(Data items)

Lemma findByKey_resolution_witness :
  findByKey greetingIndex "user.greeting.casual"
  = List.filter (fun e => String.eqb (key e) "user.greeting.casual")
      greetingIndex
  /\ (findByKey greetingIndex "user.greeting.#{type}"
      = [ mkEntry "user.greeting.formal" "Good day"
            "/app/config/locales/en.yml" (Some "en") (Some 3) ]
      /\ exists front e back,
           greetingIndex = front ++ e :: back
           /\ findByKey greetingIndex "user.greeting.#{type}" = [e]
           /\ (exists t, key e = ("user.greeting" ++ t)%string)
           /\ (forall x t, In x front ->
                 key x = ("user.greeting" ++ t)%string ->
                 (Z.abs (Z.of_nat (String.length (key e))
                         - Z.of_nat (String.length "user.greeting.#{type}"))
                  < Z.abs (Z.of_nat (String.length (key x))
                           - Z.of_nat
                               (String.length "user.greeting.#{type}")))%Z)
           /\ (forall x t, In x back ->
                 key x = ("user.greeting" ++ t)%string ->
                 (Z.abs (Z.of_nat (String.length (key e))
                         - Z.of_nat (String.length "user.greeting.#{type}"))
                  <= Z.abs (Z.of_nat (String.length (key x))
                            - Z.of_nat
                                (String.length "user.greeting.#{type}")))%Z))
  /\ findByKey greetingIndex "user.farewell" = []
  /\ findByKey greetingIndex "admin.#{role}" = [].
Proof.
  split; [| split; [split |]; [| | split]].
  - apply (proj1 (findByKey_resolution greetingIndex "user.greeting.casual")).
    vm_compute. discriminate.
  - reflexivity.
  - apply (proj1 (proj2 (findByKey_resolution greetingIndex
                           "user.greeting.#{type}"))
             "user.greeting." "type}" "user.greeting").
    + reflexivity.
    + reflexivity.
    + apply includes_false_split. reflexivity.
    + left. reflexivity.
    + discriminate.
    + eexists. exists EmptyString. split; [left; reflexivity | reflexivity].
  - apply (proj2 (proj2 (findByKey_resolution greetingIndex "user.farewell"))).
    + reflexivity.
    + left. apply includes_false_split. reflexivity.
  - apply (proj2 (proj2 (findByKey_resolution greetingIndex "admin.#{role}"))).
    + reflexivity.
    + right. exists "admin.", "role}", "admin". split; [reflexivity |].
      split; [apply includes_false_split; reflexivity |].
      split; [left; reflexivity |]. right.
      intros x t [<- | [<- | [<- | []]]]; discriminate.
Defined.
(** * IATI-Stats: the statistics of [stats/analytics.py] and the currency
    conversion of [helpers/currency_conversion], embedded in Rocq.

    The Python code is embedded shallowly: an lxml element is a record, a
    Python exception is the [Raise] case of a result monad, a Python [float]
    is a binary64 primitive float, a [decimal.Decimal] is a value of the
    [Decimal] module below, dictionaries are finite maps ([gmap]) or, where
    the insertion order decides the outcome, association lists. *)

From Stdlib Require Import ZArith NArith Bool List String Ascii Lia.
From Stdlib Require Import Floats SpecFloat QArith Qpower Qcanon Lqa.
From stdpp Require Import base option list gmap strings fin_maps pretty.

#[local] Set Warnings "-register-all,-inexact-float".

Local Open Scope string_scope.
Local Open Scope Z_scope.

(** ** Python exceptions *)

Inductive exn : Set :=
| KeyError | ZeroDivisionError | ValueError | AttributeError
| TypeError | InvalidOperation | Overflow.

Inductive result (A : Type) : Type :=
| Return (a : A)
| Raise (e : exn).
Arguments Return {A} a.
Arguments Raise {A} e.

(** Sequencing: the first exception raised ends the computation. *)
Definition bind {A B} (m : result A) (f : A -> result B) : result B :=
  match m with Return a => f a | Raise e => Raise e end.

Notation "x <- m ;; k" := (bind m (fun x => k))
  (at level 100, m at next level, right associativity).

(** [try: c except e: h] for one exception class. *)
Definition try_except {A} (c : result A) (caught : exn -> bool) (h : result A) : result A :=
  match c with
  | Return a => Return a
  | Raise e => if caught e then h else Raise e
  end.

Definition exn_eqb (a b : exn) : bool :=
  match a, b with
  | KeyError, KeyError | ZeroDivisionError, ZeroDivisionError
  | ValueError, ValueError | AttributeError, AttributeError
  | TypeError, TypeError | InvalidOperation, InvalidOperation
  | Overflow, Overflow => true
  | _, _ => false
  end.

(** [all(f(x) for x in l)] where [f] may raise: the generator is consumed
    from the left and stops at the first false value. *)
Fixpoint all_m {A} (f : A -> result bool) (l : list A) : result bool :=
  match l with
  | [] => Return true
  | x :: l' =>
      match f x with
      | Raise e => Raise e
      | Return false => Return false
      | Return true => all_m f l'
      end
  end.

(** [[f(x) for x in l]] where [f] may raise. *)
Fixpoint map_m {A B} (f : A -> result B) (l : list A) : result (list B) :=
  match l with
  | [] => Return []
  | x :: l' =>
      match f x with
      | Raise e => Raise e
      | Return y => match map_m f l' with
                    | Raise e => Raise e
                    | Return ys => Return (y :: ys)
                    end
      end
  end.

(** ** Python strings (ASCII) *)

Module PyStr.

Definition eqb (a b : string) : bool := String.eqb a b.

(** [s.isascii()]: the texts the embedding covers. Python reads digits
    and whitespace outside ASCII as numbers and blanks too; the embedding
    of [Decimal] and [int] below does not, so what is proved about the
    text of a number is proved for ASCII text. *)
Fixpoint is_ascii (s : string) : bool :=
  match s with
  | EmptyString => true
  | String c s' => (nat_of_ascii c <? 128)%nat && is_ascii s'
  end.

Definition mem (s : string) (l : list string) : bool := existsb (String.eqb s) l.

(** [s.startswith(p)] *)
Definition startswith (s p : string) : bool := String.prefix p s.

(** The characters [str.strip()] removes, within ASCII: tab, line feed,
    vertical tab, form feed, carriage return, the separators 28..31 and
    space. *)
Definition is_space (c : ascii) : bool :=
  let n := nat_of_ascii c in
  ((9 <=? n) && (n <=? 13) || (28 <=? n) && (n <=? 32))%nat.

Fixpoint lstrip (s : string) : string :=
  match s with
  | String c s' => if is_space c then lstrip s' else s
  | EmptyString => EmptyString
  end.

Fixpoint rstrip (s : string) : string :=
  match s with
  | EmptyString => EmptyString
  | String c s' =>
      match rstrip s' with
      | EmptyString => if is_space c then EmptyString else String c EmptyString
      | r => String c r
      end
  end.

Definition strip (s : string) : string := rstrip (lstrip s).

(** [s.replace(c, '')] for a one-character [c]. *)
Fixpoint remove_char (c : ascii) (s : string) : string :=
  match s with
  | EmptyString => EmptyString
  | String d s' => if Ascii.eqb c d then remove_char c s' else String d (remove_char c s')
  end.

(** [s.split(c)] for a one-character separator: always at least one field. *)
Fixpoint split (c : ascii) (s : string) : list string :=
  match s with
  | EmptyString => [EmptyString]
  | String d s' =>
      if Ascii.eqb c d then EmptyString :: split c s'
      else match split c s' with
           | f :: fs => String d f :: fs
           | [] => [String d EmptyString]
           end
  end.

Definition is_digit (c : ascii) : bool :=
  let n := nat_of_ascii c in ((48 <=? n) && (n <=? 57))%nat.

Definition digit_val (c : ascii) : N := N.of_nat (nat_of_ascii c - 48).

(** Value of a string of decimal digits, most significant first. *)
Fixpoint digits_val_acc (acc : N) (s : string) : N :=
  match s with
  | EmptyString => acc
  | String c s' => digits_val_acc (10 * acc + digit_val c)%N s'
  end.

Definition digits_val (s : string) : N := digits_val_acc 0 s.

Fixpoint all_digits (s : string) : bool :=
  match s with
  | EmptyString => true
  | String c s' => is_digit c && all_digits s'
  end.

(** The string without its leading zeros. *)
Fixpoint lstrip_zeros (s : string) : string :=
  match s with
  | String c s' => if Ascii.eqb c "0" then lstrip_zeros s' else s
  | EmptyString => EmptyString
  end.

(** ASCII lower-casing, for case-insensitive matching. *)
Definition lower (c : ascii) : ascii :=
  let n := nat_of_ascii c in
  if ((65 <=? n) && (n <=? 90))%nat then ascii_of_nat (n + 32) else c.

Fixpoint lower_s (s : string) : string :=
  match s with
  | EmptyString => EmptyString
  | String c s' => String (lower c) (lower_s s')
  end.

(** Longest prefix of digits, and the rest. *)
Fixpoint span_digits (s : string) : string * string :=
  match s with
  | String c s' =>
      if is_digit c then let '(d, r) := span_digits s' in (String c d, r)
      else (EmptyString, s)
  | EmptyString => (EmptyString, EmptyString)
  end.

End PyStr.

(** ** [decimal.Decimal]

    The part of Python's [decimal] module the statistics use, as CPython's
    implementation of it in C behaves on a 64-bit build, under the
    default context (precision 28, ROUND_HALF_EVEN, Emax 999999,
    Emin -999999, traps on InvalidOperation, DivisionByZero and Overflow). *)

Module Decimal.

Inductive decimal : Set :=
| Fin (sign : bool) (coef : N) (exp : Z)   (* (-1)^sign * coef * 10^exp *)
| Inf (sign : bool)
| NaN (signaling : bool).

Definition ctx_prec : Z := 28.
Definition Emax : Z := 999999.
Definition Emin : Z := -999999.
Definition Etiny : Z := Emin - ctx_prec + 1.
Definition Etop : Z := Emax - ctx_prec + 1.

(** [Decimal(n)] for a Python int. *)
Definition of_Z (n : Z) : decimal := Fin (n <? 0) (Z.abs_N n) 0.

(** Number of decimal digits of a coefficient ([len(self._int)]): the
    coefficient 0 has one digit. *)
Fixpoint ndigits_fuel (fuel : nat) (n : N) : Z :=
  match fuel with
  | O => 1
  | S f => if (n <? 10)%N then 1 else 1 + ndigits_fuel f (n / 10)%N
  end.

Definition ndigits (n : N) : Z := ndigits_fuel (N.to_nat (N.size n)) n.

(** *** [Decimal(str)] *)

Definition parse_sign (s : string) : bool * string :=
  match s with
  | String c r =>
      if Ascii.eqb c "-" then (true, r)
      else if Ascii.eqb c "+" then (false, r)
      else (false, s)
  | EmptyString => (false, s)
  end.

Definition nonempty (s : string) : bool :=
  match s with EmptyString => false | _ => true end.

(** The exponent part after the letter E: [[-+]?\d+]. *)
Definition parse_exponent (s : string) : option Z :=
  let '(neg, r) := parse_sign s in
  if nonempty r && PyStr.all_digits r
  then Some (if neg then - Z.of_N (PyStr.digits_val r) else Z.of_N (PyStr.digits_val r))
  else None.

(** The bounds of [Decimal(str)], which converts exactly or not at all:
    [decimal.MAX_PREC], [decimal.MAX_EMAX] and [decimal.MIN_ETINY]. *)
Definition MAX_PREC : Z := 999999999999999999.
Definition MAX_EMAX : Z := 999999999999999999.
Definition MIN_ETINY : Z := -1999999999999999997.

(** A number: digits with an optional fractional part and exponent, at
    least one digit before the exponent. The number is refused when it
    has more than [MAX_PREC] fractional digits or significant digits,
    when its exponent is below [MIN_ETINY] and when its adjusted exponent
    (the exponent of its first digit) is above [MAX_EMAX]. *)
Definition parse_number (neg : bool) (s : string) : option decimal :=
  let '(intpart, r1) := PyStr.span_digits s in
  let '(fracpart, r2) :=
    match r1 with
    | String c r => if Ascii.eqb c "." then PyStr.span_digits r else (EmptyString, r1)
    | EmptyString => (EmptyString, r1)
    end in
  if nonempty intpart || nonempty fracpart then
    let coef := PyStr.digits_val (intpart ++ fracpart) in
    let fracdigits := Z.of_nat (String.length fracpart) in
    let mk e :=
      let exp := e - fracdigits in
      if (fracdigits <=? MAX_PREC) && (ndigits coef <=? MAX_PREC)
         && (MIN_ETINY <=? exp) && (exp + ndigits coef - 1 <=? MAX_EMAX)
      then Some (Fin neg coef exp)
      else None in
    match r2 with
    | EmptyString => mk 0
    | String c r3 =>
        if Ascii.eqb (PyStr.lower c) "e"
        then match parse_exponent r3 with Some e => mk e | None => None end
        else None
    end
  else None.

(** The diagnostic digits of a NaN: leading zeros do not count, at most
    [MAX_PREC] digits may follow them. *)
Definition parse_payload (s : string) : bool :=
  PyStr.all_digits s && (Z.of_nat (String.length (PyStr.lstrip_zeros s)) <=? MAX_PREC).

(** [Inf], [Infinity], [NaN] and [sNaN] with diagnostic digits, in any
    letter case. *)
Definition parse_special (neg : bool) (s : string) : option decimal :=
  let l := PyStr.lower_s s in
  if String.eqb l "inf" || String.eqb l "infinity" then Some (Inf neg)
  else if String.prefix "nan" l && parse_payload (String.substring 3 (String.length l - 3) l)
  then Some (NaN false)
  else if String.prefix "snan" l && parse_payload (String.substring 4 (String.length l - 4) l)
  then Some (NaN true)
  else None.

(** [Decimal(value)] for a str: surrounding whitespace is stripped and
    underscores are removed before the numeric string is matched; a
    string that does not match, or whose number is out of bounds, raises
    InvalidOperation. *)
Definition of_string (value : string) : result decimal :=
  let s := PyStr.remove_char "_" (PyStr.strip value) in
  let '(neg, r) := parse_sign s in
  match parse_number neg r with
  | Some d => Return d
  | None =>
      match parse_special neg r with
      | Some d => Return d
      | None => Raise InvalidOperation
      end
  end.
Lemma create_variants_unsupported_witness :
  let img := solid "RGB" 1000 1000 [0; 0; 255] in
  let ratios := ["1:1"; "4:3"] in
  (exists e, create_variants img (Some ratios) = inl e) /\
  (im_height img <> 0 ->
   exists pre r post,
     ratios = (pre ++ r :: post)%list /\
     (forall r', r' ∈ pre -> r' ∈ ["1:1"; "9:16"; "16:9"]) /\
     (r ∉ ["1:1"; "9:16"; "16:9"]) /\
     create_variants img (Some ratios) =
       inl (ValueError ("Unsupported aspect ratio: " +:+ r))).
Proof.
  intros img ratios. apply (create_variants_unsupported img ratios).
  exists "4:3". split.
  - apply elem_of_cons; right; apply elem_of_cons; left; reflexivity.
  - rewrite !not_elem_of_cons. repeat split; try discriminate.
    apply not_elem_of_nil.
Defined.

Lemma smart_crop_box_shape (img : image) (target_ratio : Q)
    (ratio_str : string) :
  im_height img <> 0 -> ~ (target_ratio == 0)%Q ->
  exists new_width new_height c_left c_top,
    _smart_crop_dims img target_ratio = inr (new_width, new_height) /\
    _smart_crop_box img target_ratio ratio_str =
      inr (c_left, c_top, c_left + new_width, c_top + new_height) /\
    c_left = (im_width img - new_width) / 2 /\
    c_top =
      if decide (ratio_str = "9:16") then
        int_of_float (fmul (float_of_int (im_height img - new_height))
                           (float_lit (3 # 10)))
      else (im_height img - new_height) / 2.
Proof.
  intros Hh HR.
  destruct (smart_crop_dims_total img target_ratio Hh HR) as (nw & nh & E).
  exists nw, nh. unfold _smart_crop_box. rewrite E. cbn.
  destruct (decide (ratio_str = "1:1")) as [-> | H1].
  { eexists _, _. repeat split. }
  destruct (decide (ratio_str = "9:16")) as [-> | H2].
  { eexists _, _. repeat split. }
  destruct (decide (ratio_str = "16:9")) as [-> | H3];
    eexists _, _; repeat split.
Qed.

- [REQUIREMENT] Of the lines above, output exactly those from the line bearing "EmptyString => (EmptyString, r1)" through the line bearing "if (fracdigits <=?", inclusive.

- [WRITTEN ANSWER]
    | EmptyString => (EmptyString, r1)
    end in
  if nonempty intpart || nonempty fracpart then
    let coef := PyStr.digits_val (intpart ++ fracpart) in
    let fracdigits := Z.of_nat (String.length fracpart) in
    let mk e :=
      let exp := e - fracdigits in
      if (fracdigits <=? MAX_PREC) && (ndigits coef <=? MAX_PREC)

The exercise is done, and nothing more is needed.